Objecteur de conscience dans cette nouvelle guerre opposant les humains aux immortels, je fuis mon pays. Celui qui m’avait vu naître deux fois. Je parcourus le monde, observant les miens autant que les humains, me cachant, parlant, nouant des relations utiles encore aujourd’hui. Ma neutralité jouait en ma faveur, mon désintérêt faisait que tous me parlaient, même si je n’avais aucune envie d’entendre leur point de vue dont je m’étais lassé et dont je n’avais rien à faire. Je devins lentement celui que je suis aujourd’hui. La créature blasée, égoïste, indifférente qui vous parle à travers ces rapides mémoires. Une créature ayant perdu espoir en une paix durable, louvoyant entre les fils tendus d’une toile d’araignée venimeuse. Étonnant que je n’ai jamais attenté à mes jours d’éternité. Je hais bien trop le soleil pour le laisser me mordre. Mais ce serait un mensonge de dire que je n’y ai jamais songé. Il me faut admettre, je n’ai pas eu ce courage. Peut-être que j’étais plus attaché à cette éternité que je ne voulais l’avouer. Peut-être que tout espoir ne m’avait pas complètement déserté.
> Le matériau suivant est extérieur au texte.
Definition Seal (log_ok : art_log) (now : Z) (h : Z) (tokens : list Z) (n : Node) : code * Node :=
  match handles_ n !! h with
  | Some (IngestHandle loc ih tenant_hash model_hash) =>
      if (length tokens <? Lpm.kChunkTokens)%nat then (KV_E_INVAL, close_ingest h ih n)
      else SealCommit log_ok now h loc ih
             (Lpm.ChunkifyNS Blake3_128 tokens (Lpm.NamespaceFingerprint Blake3_128 tenant_hash model_hash)) n
  | _ => (KV_E_INVAL, n)
  end.

Definition SealByChunkPath (log_ok : art_log) (now : Z) (h : Z) (path : list bytes) (n : Node) : code * Node :=
  match handles_ n !! h with
  | Some (IngestHandle loc ih _ _) => SealCommit log_ok now h loc ih path n
  | Some (ReadHandle _ _ _ _) => (KV_E_INVAL, n)
  | None => (KV_E_NOT_FOUND, n)
  end.

(** ** State entries *)

Definition StatePut (log_ok : art_log) (now : Z) (io : StateWal.append_io) (id : StateIdentity) (d : bytes) (n : Node) : code * Node :=
  match wal_ n with
  | None => (KV_E_TIER_DOWN, n)
  | Some w =>
      let '(ok, w1) := StateWal.Append io (StateKeyFromIdentity id) (identity_image id) d w in
      let n1 := mkNode (handles_ n) (next_handle_ n) (tm_ n) (bufs_ n) (px_ n) (Some w1) in
      if ok then (KV_OK, stage log_ok now (StateKeyFromIdentity id) d SK_MEMORY n1) else (KV_E_INTERNAL, n1)
  end.

Definition StateGet (log_ok : art_log) (now : Z) (id : StateIdentity) (n : Node) : (code * bytes) * Node :=
  match wal_ n with
  | None => ((KV_E_TIER_DOWN, []), n)
  | Some w =>
      let k := StateKeyFromIdentity id in
      let '(r, tm) := LookupDram k (tm_ n) in
      let n1 := set_tiers tm (px_ n) n in
      match r with
      | Dram.mkLookup (Dram.kA1in | Dram.kAm) (Some d) => ((KV_OK, d), n1)
      | _ =>
          match StateWal.Get k w with
          | Some d => ((KV_OK, d), stage log_ok now k d SK_MEMORY n1)
          | None => ((KV_E_NOT_FOUND, []), n1)
          end
      end
  end.

(** ** Replicas, Release *)

Definition ReplicaFetch (loc : kv_locator_t) (n : Node) : code * option (list bytes * bytes) :=
  let k := LocatorContentKey loc in
  match evict_index_ (px_ n) !! k with
  | None => (KV_E_NOT_FOUND, None)
  | Some path =>
      match PeekDram k (tm_ n) with
      | Dram.mkLookup (Dram.kMiss | Dram.kGhost) _ => (KV_E_NOT_FOUND, None)
      | Dram.mkLookup _ d => (KV_OK, Some (path, default [] d))
      end
  end.

Definition Release (h : Z) (n : Node) : code * Node :=
  match handles_ n !! h with
  | None => (KV_E_INVAL, n)
  | Some (IngestHandle _ ih _ _) =>
      if ih =? 0 then (KV_OK, erase_handle h n) else (KV_OK, close_ingest h ih n)
  | Some (ReadHandle _ l _ _) =>
      (KV_OK, set_px (match heap_ (px_ n) !! l with
                      | None => px_ n
                      | Some lf => set_ref l (RefRelease (refcount lf)) (px_ n)
                      end) (erase_handle h n))
  end.

(** ** Boot *)

(** [Init] around the tiers it created: no handles, an empty tree. *)
Definition Init (tm : Manager C) (memory : bytes) (wal : option StateWal.Wal) : Node :=
  mkNode ∅ 1 tm (mkBuffers ∅ 1 ∅ memory) (mkPrefix ∅ 0 Art.empty_index ∅ [] Events.new_stream) wal.

(** ** Calls *)

Inductive call :=
| CLookup (tenant_hash model_hash : Z) (tokens : list Z)
| CReserve (now : Z) (loc : kv_locator_t) (bytes_ tenant_hash model_hash : Z)
| CWrite (addr : Z) (d : bytes)
| CPublish (h watermark : Z)
| CFetch (log_ok : art_log) (now : Z) (i : fetch_io C) (x : transfer_io) (h : Z) (dst : option Z)
| CSeal (log_ok : art_log) (now h : Z) (tokens : list Z)
| CSealByChunkPath (log_ok : art_log) (now h : Z) (path : list bytes)
| CStatePut (log_ok : art_log) (now : Z) (io : StateWal.append_io) (id : StateIdentity) (d : bytes)
| CStateGet (log_ok : art_log) (now : Z) (id : StateIdentity)
| CRelease (h : Z)
| CSweeper (log_ok : art_log) (now : Z)
| CSweepBuffers (now : Z).

Definition apply (c : call) (n : Node) : Node :=
  match c with
  | CLookup th mh tokens => (Lookup th mh tokens n).2
  | CReserve now loc b th mh => (Reserve now loc b th mh n).2
  | CWrite a d => EngineWrite a d n
  | CPublish h w => (Publish h w n).2
  | CFetch lg now i x h dst => (Fetch lg now i x h dst n).2
  | CSeal lg now h tokens => (Seal lg now h tokens n).2
  | CSealByChunkPath lg now h path => (SealByChunkPath lg now h path n).2
  | CStatePut lg now io id d => (StatePut lg now io id d n).2
  | CStateGet lg now id => (StateGet lg now id n).2
  | CRelease h => (Release h n).2
  | CSweeper lg now => Sweeper lg now n
  | CSweepBuffers now => SweepBuffers now n
  end.

End Node.
Arguments Node : clear implicits.
Arguments call : clear implicits.
Notation art_log := (art_append -> bool).

End Node.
C’est en Amérique du Nord que je finis par poser mes bagages. Après des années à végéter dans un club de New Bellingham, me laissant emporter par tous les excès, j’en sortis enfin, redécouvrant l’air à peu près pur de l’extérieur. Un espoir renaissait, celui d’une cité nouvelle que je voulais aider à construire.
Épisode 7 ● Maison
New Abbotsford. Cette cité devint mon nouveau foyer. Travaillant sans relâche dans l’équipe de construction, fort de ma propre expérience, je fus vite remarqué pour mes talents d’architecte et j’eus rapidement ma propre équipe à gérer. Mais ici aussi, la paix ne fut pas éternelle. L’invasion décima la population, une épidémie empoisonna les mortels autant que les immortels… Je ne supportais plus les conversations et m’enfermais un peu plus longtemps dans mes appartements ignorant les humains qui frappaient à la porte pour s’enquérir de mon état. Je dépérissais.
Une missive arriva pourtant, me demandant de prendre part, une fois encore, à la construction de la cité. Mon cœur de bâtisseur, de protecteur s’anima et je sortis de mon enfer où je régnais en maître pour me mêler à la vie de New Abbotsford.